(Records contained in a dataset)
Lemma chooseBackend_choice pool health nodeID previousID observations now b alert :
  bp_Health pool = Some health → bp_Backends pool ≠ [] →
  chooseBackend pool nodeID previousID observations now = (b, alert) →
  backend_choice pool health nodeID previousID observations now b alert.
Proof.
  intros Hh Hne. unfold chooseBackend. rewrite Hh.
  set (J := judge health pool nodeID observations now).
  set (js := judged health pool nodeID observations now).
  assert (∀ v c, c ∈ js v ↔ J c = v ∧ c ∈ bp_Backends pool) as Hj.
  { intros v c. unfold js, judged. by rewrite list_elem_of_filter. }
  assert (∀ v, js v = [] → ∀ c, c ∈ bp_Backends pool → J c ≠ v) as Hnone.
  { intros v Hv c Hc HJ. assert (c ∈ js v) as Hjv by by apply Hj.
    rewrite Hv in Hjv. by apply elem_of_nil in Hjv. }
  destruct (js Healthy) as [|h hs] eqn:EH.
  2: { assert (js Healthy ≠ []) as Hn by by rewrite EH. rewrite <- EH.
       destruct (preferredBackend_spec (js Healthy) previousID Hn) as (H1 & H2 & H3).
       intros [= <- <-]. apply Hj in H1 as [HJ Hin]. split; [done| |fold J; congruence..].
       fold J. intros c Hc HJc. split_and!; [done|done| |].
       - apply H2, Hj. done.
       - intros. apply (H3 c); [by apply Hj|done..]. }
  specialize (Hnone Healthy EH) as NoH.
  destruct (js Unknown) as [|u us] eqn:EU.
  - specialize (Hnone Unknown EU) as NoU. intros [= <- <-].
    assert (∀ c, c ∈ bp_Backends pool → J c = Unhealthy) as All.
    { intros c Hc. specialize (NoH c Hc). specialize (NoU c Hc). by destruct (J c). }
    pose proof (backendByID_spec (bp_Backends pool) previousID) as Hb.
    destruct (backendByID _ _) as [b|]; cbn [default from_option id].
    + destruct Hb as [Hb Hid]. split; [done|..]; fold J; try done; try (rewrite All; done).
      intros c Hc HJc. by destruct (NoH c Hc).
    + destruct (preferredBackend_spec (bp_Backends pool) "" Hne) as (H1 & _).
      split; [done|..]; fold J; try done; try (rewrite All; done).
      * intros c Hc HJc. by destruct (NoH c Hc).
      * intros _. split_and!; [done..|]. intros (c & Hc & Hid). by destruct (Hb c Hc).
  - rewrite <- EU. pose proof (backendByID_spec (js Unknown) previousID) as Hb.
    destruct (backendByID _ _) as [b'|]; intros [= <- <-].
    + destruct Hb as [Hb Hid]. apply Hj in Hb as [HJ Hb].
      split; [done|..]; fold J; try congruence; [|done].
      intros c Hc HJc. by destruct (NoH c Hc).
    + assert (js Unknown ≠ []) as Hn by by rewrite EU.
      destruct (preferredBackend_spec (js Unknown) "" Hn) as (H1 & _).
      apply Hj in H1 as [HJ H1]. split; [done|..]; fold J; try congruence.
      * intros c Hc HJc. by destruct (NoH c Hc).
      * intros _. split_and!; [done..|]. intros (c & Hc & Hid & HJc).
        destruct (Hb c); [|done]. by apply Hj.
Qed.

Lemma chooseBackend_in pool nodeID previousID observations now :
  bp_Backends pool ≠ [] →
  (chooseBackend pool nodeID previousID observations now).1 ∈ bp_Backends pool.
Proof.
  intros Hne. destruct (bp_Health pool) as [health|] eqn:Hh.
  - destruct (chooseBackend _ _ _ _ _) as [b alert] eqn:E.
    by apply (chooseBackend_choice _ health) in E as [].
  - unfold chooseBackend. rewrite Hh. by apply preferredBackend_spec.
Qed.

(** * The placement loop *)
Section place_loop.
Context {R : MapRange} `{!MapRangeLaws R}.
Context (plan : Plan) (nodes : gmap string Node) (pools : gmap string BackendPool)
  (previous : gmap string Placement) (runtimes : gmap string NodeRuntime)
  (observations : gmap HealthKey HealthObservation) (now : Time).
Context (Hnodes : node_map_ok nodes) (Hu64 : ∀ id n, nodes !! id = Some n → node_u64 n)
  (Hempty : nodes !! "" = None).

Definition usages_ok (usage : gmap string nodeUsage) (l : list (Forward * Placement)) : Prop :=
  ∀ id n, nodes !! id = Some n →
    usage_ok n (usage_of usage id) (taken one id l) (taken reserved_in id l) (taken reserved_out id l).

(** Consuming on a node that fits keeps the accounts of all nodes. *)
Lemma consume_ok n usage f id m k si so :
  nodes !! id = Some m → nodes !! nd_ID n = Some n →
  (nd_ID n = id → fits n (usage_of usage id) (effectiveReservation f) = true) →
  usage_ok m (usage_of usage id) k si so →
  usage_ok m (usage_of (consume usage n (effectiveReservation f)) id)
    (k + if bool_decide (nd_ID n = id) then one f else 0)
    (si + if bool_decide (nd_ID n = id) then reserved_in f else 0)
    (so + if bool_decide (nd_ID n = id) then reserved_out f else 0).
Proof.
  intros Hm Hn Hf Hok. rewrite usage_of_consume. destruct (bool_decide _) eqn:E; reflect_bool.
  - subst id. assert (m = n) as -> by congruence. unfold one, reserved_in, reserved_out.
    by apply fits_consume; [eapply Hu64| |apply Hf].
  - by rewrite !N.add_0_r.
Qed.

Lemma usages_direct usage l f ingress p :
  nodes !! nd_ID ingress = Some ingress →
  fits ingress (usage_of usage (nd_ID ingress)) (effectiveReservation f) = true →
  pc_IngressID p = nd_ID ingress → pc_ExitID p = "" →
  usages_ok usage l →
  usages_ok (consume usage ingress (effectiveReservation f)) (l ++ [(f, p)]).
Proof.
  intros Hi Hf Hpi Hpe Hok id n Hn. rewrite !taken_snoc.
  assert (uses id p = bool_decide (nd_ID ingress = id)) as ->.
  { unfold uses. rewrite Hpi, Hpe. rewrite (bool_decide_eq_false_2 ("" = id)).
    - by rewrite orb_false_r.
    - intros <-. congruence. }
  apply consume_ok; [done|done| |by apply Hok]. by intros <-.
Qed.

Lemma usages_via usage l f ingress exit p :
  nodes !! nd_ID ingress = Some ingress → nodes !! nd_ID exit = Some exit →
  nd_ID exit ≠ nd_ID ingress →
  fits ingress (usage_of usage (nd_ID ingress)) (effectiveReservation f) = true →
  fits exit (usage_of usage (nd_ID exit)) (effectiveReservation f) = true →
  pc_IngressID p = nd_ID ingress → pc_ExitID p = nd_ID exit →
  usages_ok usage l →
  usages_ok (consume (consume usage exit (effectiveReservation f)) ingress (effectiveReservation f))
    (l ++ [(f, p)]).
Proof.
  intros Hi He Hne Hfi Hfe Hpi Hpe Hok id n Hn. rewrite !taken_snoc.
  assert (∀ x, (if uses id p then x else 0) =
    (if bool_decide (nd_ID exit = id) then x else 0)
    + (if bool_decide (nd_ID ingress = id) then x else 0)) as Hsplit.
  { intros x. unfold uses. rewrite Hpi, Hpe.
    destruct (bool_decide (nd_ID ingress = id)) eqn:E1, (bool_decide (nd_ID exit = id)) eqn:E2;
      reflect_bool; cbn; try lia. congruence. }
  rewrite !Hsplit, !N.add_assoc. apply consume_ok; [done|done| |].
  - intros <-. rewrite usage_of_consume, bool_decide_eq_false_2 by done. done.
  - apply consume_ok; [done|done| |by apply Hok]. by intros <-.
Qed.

...

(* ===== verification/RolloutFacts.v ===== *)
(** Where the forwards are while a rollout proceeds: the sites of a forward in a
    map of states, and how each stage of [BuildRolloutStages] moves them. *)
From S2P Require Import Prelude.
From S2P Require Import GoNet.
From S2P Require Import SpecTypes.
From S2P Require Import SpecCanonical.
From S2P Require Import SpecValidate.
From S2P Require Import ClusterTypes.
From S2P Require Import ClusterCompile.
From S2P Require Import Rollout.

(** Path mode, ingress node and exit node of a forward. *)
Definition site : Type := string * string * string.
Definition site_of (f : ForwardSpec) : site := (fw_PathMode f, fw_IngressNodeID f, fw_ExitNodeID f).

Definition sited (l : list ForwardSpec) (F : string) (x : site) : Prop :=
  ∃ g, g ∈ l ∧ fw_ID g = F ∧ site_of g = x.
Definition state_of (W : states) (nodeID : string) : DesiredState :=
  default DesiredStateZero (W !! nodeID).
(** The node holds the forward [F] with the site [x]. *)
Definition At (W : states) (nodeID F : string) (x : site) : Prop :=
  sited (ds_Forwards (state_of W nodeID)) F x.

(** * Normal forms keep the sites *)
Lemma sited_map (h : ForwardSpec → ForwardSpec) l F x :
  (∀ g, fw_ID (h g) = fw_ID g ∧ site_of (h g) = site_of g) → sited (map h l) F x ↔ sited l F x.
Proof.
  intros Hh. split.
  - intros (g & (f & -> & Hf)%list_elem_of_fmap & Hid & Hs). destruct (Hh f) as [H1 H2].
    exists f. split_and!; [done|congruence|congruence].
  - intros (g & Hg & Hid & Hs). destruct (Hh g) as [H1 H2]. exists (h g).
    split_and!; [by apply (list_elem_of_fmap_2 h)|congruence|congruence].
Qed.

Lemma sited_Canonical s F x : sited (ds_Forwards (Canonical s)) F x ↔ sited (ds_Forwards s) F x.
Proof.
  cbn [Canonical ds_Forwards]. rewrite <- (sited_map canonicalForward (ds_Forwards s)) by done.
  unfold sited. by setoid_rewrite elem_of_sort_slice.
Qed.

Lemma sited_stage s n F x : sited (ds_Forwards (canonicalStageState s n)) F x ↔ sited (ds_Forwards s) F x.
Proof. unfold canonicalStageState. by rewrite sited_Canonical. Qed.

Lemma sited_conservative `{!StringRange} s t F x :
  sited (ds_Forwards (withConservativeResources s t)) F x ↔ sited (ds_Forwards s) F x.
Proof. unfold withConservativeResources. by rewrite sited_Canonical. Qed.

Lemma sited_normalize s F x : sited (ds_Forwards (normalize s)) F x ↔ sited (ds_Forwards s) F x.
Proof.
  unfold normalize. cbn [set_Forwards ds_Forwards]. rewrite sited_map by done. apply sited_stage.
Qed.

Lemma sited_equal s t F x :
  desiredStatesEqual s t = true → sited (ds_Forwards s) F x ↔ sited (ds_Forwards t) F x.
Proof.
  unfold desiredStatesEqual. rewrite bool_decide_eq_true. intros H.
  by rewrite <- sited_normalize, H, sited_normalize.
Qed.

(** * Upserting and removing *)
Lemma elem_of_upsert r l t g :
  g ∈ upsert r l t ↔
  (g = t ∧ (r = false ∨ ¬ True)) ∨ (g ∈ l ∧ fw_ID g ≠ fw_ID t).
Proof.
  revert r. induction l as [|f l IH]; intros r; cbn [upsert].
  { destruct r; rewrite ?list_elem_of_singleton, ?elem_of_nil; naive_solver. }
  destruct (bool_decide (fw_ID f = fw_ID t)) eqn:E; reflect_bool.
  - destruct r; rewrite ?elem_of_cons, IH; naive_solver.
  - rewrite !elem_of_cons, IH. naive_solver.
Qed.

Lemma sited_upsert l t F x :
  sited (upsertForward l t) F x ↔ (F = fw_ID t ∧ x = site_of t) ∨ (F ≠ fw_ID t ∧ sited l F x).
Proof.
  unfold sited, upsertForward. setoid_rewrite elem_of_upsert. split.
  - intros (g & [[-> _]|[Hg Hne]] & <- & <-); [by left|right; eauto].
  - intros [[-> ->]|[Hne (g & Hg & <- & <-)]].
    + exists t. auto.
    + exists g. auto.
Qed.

--- Task description ---
Tally the lines above that include "Import"; give only the tally.

--- Exercise solution ---
8